The financial sector is one of the most important parts of many developed economies. It is made up of brokers, financial institutions, and money markets—all of which provide the services needed to help keep the economy functioning. A strong financial sector is a sign of a healthy economy.
The financial sector generates a large portion of its revenue from loans and mortgages and thrives in a low-interest-rate environment. When interest rates are low, the economic conditions open the doors for more capital projects and investment, which benefits the financial sector.
The financial sector can be broken down into several categories, including banks, insurance, financial services, mortgage REITs, and fintech.
Banks
Bank stocks make up the bulk of the financial sector. These include commercial banks, such as Wells Fargo, which provide deposit accounts and loans to individuals and businesses. They also include investment banks, such as Goldman Sachs, which provide services to institutions and high-net-worth investors. Some banks, like JPMorgan Chase, serve both commercial and institutional clients.
Insurance
The insurance subsector is the second-largest part of the financial sector and includes property and casualty insurers, life and health insurers, specialty insurers, and insurance brokers. Berkshire Hathaway is the largest company in the insurance subsector. This subsector also includes "insurtech" companies, such as Lemonade.
Financial Services
Some companies provide services related to investing and the public markets without being classified as banks or insurers. The ratings agency S&P Global and the futures exchange CME Group are two examples of financial service providers.
Mortgage REITs
Mortgage REITs are companies that own mortgages and other financial real estate instruments, known as mortgage real estate investment trusts (mREITs).
Fintech
Fintech companies, or financial technology companies, are those that leverage technology to create new solutions for the financial industry. Visa, PayPal Holdings, and Block (formerly known as Square) fit into this category.
SPACs
A special purpose acquisition company, or SPAC, is a company with no business operations that exists to take another company public. Also known as "blank check" companies, SPACs are considered part of the financial sector.
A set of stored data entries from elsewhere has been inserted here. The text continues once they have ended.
(** X17.  With the cache enabled, [fill_cache_()] returns and leaves all
    six derived arrays materialized, each with the array its property
    computes, on an instance whose coordinates lie within its sparse
    size, whose sizes and number of entries fit in 64 bits, whose
    materialized arrays are the computed ones, and on which the read of
    [colptr] does not meet a materialized [_csr2csc]. *)
Theorem fill_cache_materializes_all {V : Type} (st : @State V) :
  valid_state st → __cache__ st = true →
  is_Some (_colptr (self st)) ∨ _csr2csc (self st) = None →
  (fill_cache_ [] st).2 = Ok ()
  ∧ ∀ key, getattr key (self (fill_cache_ [] st).1) = Some (computed key (self st)).
Proof.
  intros Hv0 Hf0 Hp0.
  unfold fill_cache_, args_or_cache_keys, cache_keys. cbn [read_each].
  (* rowcount *)
  pose proof (property_returns Krowcount st Hv0 ltac:(done)) as R1.
  destruct (read_step Krowcount st Hv0 Hf0 R1) as (Hv1 & Hf1 & He1 & Hg1 & Hc1).
  rewrite bind_run, R1. set (st1 := (property Krowcount st).1) in *.
  assert (Hp1 : is_Some (_colptr (self st1)) ∨ _csr2csc (self st1) = None).
  { destruct Hp0 as [[q Hq]|Hn]; [left|right].
    - exists q. by apply (proj2 (proj2 (proj2 He1)) Kcolptr).
    - by apply property_keeps_csr2csc. }
  (* rowptr *)
  pose proof (property_returns Krowptr st1 Hv1 ltac:(done)) as R2.
  destruct (read_step Krowptr st1 Hv1 Hf1 R2) as (Hv2 & Hf2 & He2 & Hg2 & Hc2).
  rewrite bind_run, R2. set (st2 := (property Krowptr st1).1) in *.
  assert (Hp2 : is_Some (_colptr (self st2)) ∨ _csr2csc (self st2) = None).
  { destruct Hp1 as [[q Hq]|Hn]; [left|right].
    - exists q. by apply (proj2 (proj2 (proj2 He2)) Kcolptr).
    - by apply property_keeps_csr2csc. }
  (* colcount *)
  pose proof (property_returns Kcolcount st2 Hv2 ltac:(done)) as R3.
  destruct (read_step Kcolcount st2 Hv2 Hf2 R3) as (Hv3 & Hf3 & He3 & Hg3 & Hc3).
  rewrite bind_run, R3. set (st3 := (property Kcolcount st2).1) in *.
  assert (Hp3 : is_Some (_colptr (self st3)) ∨ _csr2csc (self st3) = None).
  { destruct Hp2 as [[q Hq]|Hn]; [left|right].
    - exists q. by apply (proj2 (proj2 (proj2 He3)) Kcolptr).
    - by apply property_keeps_csr2csc. }
  (* colptr *)
  pose proof (property_returns Kcolptr st3 Hv3 (λ _, Hp3)) as R4.
  destruct (read_step Kcolptr st3 Hv3 Hf3 R4) as (Hv4 & Hf4 & He4 & Hg4 & Hc4).
  rewrite bind_run, R4. set (st4 := (property Kcolptr st3).1) in *.
  (* csr2csc *)
  pose proof (property_returns Kcsr2csc st4 Hv4 ltac:(done)) as R5.
  destruct (read_step Kcsr2csc st4 Hv4 Hf4 R5) as (Hv5 & Hf5 & He5 & Hg5 & Hc5).
  rewrite bind_run, R5. set (st5 := (property Kcsr2csc st4).1) in *.
  (* csc2csr *)
  pose proof (property_returns Kcsc2csr st5 Hv5 ltac:(done)) as R6.
  destruct (read_step Kcsc2csr st5 Hv5 Hf5 R6) as (Hv6 & Hf6 & He6 & Hg6 & Hc6).
  rewrite bind_run, R6. set (st6 := (property Kcsc2csr st5).1) in *.
  split; [done|]. change ((mret () : M unit) st6).1 with st6.
  destruct He2 as (_ & _ & _ & He2), He3 as (_ & _ & _ & He3),
    He4 as (_ & _ & _ & He4), He5 as (_ & _ & _ & He5), He6 as (_ & _ & _ & He6).
  intros [].
  - apply He6, He5, He4, He3, He2. done.
  - apply He6, He5, He4, He3. rewrite Hg2. f_equal. apply Hc1.
  - apply He6, He5, He4. rewrite Hg3. f_equal. by rewrite Hc2, Hc1.
  - apply He6, He5. rewrite Hg4. f_equal. by rewrite Hc3, Hc2, Hc1.
  - apply He6. rewrite Hg5. f_equal. by rewrite Hc4, Hc3, Hc2, Hc1.
  - rewrite Hg6. f_equal. by rewrite Hc5, Hc4, Hc3, Hc2, Hc1.
Qed.

Lemma three_entries_valid (enabled : bool) : valid_state (initial_state enabled three_entries).
Proof.
  split; [|apply three_entries_in_range].
  apply nothing_materialized_consistent. by intros [].
Qed.

Lemma fill_cache_materializes_all_witness :
  (fill_cache_ [] (initial_state true three_entries)).2 = Ok ()
  ∧ ∀ key, getattr key (self (fill_cache_ [] (initial_state true three_entries)).1)
           = Some (computed key three_entries).
Proof.
  apply (fill_cache_materializes_all (initial_state true three_entries)).
  - apply three_entries_valid.
  - reflexivity.
  - by right.
Defined.

(** * Clearing the cache, the permutation to column order, and reentry of
    the guard *)

Section clear_proofs.

Context {V : Type}.
Implicit Types (obj : SparseStorage V) (key : cache_key).

Lemma getattr_setattr key key' (v : option (list Z)) obj :
  getattr key (setattr key' v obj) = if decide (key = key') then v else getattr key obj.
Proof. destruct key, key'; cbn; repeat case_decide; congruence. Qed.

Lemma clear_each (l : list cache_key) obj :
  _index (foldl (λ o arg, setattr arg None o) obj l) = _index obj
  ∧ _value (foldl (λ o arg, setattr arg None o) obj l) = _value obj
  ∧ _sparse_size (foldl (λ o arg, setattr arg None o) obj l) = _sparse_size obj
  ∧ ∀ key, getattr key (foldl (λ o arg, setattr arg None o) obj l)
           = if decide (key ∈ l) then None else getattr key obj.
Proof.
  revert obj. induction l as [|a l IH]; intros obj; cbn [foldl].
  - split_and!; [done..|]. intros key. rewrite decide_False; [done|]. apply not_elem_of_nil.
  - destruct (IH (setattr a None obj)) as (H1 & H2 & H3 & H4).
    split_and!; [done..|]. intros key. rewrite H4, getattr_setattr.
    destruct (decide (key ∈ l)) as [Hin|Hout].
    + rewrite decide_True; [done|]. apply elem_of_cons. by right.
    + destruct (decide (key = a)) as [->|Hne].
      * rewrite decide_True; [done|]. apply elem_of_cons. by left.
      * rewrite decide_False; [done|]. intros [?|?]%elem_of_cons; done.
Qed.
Analysing Financial Sector Investments
When evaluating financial sector investments, investors can use both standard metrics, such as the price-to-earnings (P/E) ratio, and custom, sector-specific metrics. For the banking and insurance subsectors, there are some particularly important metrics for investors to consider, including return on equity (ROE), return on assets (ROA), net interest margin (NIM), efficiency ratio, net charge-off (NCO) ratio, and price-to-book (P/B) ratio.
Positive and Negative Factors Affecting the Financial Sector
Some of the positive factors that affect the financial sector include moderately rising interest rates, reducing regulation, and lower consumer debt levels. Conversely, investors should also be aware of some negative factors, such as rapid interest rate increases, yield curve flattening, and more legislation.